* **Try it**: Every record must be repeated exactly, with no omission.

━━━ Records for the exercise ━━━

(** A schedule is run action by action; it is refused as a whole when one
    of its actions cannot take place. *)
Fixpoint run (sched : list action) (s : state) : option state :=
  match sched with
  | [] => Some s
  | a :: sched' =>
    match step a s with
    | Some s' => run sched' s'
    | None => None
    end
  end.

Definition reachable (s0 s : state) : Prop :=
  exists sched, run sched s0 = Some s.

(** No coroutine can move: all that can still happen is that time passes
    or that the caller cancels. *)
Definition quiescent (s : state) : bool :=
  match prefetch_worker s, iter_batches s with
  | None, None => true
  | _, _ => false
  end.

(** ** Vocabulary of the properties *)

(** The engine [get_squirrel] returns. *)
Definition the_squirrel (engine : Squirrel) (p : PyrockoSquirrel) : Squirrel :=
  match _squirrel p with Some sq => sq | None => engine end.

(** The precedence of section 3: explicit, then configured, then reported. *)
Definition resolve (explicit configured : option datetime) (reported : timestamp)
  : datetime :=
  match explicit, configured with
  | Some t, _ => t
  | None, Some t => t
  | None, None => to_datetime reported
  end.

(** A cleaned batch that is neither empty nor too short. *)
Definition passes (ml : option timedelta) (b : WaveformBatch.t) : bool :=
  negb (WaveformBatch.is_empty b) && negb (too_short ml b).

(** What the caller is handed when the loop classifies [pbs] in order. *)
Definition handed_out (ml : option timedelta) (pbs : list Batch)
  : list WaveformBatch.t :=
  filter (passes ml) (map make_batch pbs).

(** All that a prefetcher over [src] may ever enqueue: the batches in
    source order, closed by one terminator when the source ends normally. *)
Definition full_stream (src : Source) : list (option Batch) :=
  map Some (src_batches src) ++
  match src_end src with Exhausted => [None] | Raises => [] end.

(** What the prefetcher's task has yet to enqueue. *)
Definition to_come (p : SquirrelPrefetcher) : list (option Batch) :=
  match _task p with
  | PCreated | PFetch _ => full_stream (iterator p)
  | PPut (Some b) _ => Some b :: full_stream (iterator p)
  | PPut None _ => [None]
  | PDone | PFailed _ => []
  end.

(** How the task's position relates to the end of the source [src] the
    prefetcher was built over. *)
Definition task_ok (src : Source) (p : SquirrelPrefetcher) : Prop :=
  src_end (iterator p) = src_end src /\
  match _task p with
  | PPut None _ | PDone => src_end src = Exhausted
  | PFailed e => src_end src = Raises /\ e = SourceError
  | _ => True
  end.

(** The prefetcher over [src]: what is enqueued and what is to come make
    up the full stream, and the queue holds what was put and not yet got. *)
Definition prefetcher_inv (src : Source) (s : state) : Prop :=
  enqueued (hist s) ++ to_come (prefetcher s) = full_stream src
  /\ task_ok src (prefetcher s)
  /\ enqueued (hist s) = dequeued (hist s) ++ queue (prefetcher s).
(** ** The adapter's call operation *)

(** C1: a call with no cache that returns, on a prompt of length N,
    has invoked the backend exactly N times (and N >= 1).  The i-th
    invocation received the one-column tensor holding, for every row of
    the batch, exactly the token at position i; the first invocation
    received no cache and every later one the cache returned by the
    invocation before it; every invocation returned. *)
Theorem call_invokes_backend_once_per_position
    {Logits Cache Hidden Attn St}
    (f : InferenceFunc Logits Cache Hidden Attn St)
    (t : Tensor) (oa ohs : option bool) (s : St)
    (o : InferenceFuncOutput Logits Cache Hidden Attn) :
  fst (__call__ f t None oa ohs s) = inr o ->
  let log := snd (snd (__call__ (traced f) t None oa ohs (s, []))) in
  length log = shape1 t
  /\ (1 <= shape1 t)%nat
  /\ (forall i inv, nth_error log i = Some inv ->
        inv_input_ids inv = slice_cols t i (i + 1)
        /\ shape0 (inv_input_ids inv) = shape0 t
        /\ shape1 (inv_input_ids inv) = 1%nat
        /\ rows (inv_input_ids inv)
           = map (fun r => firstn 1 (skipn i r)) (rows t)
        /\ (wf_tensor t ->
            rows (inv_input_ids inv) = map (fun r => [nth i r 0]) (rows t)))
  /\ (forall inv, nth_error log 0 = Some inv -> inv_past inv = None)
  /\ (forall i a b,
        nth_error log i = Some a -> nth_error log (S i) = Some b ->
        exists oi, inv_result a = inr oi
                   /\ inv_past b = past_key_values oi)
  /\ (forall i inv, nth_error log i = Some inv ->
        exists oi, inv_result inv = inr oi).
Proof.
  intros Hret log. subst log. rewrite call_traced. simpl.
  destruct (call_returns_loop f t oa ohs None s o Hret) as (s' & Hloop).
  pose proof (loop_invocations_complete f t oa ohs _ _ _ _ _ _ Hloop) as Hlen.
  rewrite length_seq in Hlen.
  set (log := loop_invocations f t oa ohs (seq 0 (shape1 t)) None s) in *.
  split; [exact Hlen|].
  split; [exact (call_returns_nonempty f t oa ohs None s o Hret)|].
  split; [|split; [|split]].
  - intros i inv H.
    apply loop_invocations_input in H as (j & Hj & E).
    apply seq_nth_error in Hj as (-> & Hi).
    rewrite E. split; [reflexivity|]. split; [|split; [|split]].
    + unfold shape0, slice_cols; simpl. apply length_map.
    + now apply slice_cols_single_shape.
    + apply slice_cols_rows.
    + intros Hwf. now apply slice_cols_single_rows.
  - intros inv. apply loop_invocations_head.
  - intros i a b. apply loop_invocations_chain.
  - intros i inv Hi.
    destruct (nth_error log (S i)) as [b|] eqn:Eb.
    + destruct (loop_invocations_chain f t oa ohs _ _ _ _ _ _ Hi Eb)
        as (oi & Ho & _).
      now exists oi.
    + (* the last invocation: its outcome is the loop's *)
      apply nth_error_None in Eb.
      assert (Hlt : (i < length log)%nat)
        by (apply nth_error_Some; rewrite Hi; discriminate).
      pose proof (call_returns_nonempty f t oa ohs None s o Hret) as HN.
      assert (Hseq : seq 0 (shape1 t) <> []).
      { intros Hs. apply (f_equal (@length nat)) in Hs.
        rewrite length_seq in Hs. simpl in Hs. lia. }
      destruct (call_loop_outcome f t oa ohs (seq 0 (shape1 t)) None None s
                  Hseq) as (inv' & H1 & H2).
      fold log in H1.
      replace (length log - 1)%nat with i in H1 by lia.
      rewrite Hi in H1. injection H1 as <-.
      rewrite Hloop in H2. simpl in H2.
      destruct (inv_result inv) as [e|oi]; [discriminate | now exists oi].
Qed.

━━━

* **Solution for this task**:
(** A schedule is run action by action; it is refused as a whole when one
    of its actions cannot take place. *)
Fixpoint run (sched : list action) (s : state) : option state :=
  match sched with
  | [] => Some s
  | a :: sched' =>
    match step a s with
    | Some s' => run sched' s'
    | None => None
    end
  end.

Definition reachable (s0 s : state) : Prop :=
  exists sched, run sched s0 = Some s.

(** No coroutine can move: all that can still happen is that time passes
    or that the caller cancels. *)
Definition quiescent (s : state) : bool :=
  match prefetch_worker s, iter_batches s with
  | None, None => true
  | _, _ => false
  end.

(** ** Vocabulary of the properties *)

(** The engine [get_squirrel] returns. *)
Definition the_squirrel (engine : Squirrel) (p : PyrockoSquirrel) : Squirrel :=
  match _squirrel p with Some sq => sq | None => engine end.

(** The precedence of section 3: explicit, then configured, then reported. *)
Definition resolve (explicit configured : option datetime) (reported : timestamp)
  : datetime :=
  match explicit, configured with
  | Some t, _ => t
  | None, Some t => t
  | None, None => to_datetime reported
  end.

(** A cleaned batch that is neither empty nor too short. *)
Definition passes (ml : option timedelta) (b : WaveformBatch.t) : bool :=
  negb (WaveformBatch.is_empty b) && negb (too_short ml b).

(** What the caller is handed when the loop classifies [pbs] in order. *)
Definition handed_out (ml : option timedelta) (pbs : list Batch)
  : list WaveformBatch.t :=
  filter (passes ml) (map make_batch pbs).

(** All that a prefetcher over [src] may ever enqueue: the batches in
    source order, closed by one terminator when the source ends normally. *)
Definition full_stream (src : Source) : list (option Batch) :=
  map Some (src_batches src) ++
  match src_end src with Exhausted => [None] | Raises => [] end.

(** What the prefetcher's task has yet to enqueue. *)
Definition to_come (p : SquirrelPrefetcher) : list (option Batch) :=
  match _task p with
  | PCreated | PFetch _ => full_stream (iterator p)
  | PPut (Some b) _ => Some b :: full_stream (iterator p)
  | PPut None _ => [None]
  | PDone | PFailed _ => []
  end.

(** How the task's position relates to the end of the source [src] the
    prefetcher was built over. *)
Definition task_ok (src : Source) (p : SquirrelPrefetcher) : Prop :=
  src_end (iterator p) = src_end src /\
  match _task p with
  | PPut None _ | PDone => src_end src = Exhausted
  | PFailed e => src_end src = Raises /\ e = SourceError
  | _ => True
  end.

(** The prefetcher over [src]: what is enqueued and what is to come make
    up the full stream, and the queue holds what was put and not yet got. *)
Definition prefetcher_inv (src : Source) (s : state) : Prop :=
  enqueued (hist s) ++ to_come (prefetcher s) = full_stream src
  /\ task_ok src (prefetcher s)
  /\ enqueued (hist s) = dequeued (hist s) ++ queue (prefetcher s).
(** ** The adapter's call operation *)

(** C1: a call with no cache that returns, on a prompt of length N,
    has invoked the backend exactly N times (and N >= 1).  The i-th
    invocation received the one-column tensor holding, for every row of
    the batch, exactly the token at position i; the first invocation
    received no cache and every later one the cache returned by the
    invocation before it; every invocation returned. *)
Theorem call_invokes_backend_once_per_position
    {Logits Cache Hidden Attn St}
    (f : InferenceFunc Logits Cache Hidden Attn St)
    (t : Tensor) (oa ohs : option bool) (s : St)
    (o : InferenceFuncOutput Logits Cache Hidden Attn) :
  fst (__call__ f t None oa ohs s) = inr o ->
  let log := snd (snd (__call__ (traced f) t None oa ohs (s, []))) in
  length log = shape1 t
  /\ (1 <= shape1 t)%nat
  /\ (forall i inv, nth_error log i = Some inv ->
        inv_input_ids inv = slice_cols t i (i + 1)
        /\ shape0 (inv_input_ids inv) = shape0 t
        /\ shape1 (inv_input_ids inv) = 1%nat
        /\ rows (inv_input_ids inv)
           = map (fun r => firstn 1 (skipn i r)) (rows t)
        /\ (wf_tensor t ->
            rows (inv_input_ids inv) = map (fun r => [nth i r 0]) (rows t)))
  /\ (forall inv, nth_error log 0 = Some inv -> inv_past inv = None)
  /\ (forall i a b,
        nth_error log i = Some a -> nth_error log (S i) = Some b ->
        exists oi, inv_result a = inr oi
                   /\ inv_past b = past_key_values oi)
  /\ (forall i inv, nth_error log i = Some inv ->
        exists oi, inv_result inv = inr oi).
Proof.
  intros Hret log. subst log. rewrite call_traced. simpl.
  destruct (call_returns_loop f t oa ohs None s o Hret) as (s' & Hloop).
  pose proof (loop_invocations_complete f t oa ohs _ _ _ _ _ _ Hloop) as Hlen.
  rewrite length_seq in Hlen.
  set (log := loop_invocations f t oa ohs (seq 0 (shape1 t)) None s) in *.
  split; [exact Hlen|].
  split; [exact (call_returns_nonempty f t oa ohs None s o Hret)|].
  split; [|split; [|split]].
  - intros i inv H.
    apply loop_invocations_input in H as (j & Hj & E).
    apply seq_nth_error in Hj as (-> & Hi).
    rewrite E. split; [reflexivity|]. split; [|split; [|split]].
    + unfold shape0, slice_cols; simpl. apply length_map.
    + now apply slice_cols_single_shape.
    + apply slice_cols_rows.
    + intros Hwf. now apply slice_cols_single_rows.
  - intros inv. apply loop_invocations_head.
  - intros i a b. apply loop_invocations_chain.
  - intros i inv Hi.
    destruct (nth_error log (S i)) as [b|] eqn:Eb.
    + destruct (loop_invocations_chain f t oa ohs _ _ _ _ _ _ Hi Eb)
        as (oi & Ho & _).
      now exists oi.
    + (* the last invocation: its outcome is the loop's *)
      apply nth_error_None in Eb.
      assert (Hlt : (i < length log)%nat)
        by (apply nth_error_Some; rewrite Hi; discriminate).
      pose proof (call_returns_nonempty f t oa ohs None s o Hret) as HN.
      assert (Hseq : seq 0 (shape1 t) <> []).
      { intros Hs. apply (f_equal (@length nat)) in Hs.
        rewrite length_seq in Hs. simpl in Hs. lia. }
      destruct (call_loop_outcome f t oa ohs (seq 0 (shape1 t)) None None s
                  Hseq) as (inv' & H1 & H2).
      fold log in H1.
      replace (length log - 1)%nat with i in H1 by lia.
      rewrite Hi in H1. injection H1 as <-.
      rewrite Hloop in H2. simpl in H2.
      destruct (inv_result inv) as [e|oi]; [discriminate | now exists oi].
Qed.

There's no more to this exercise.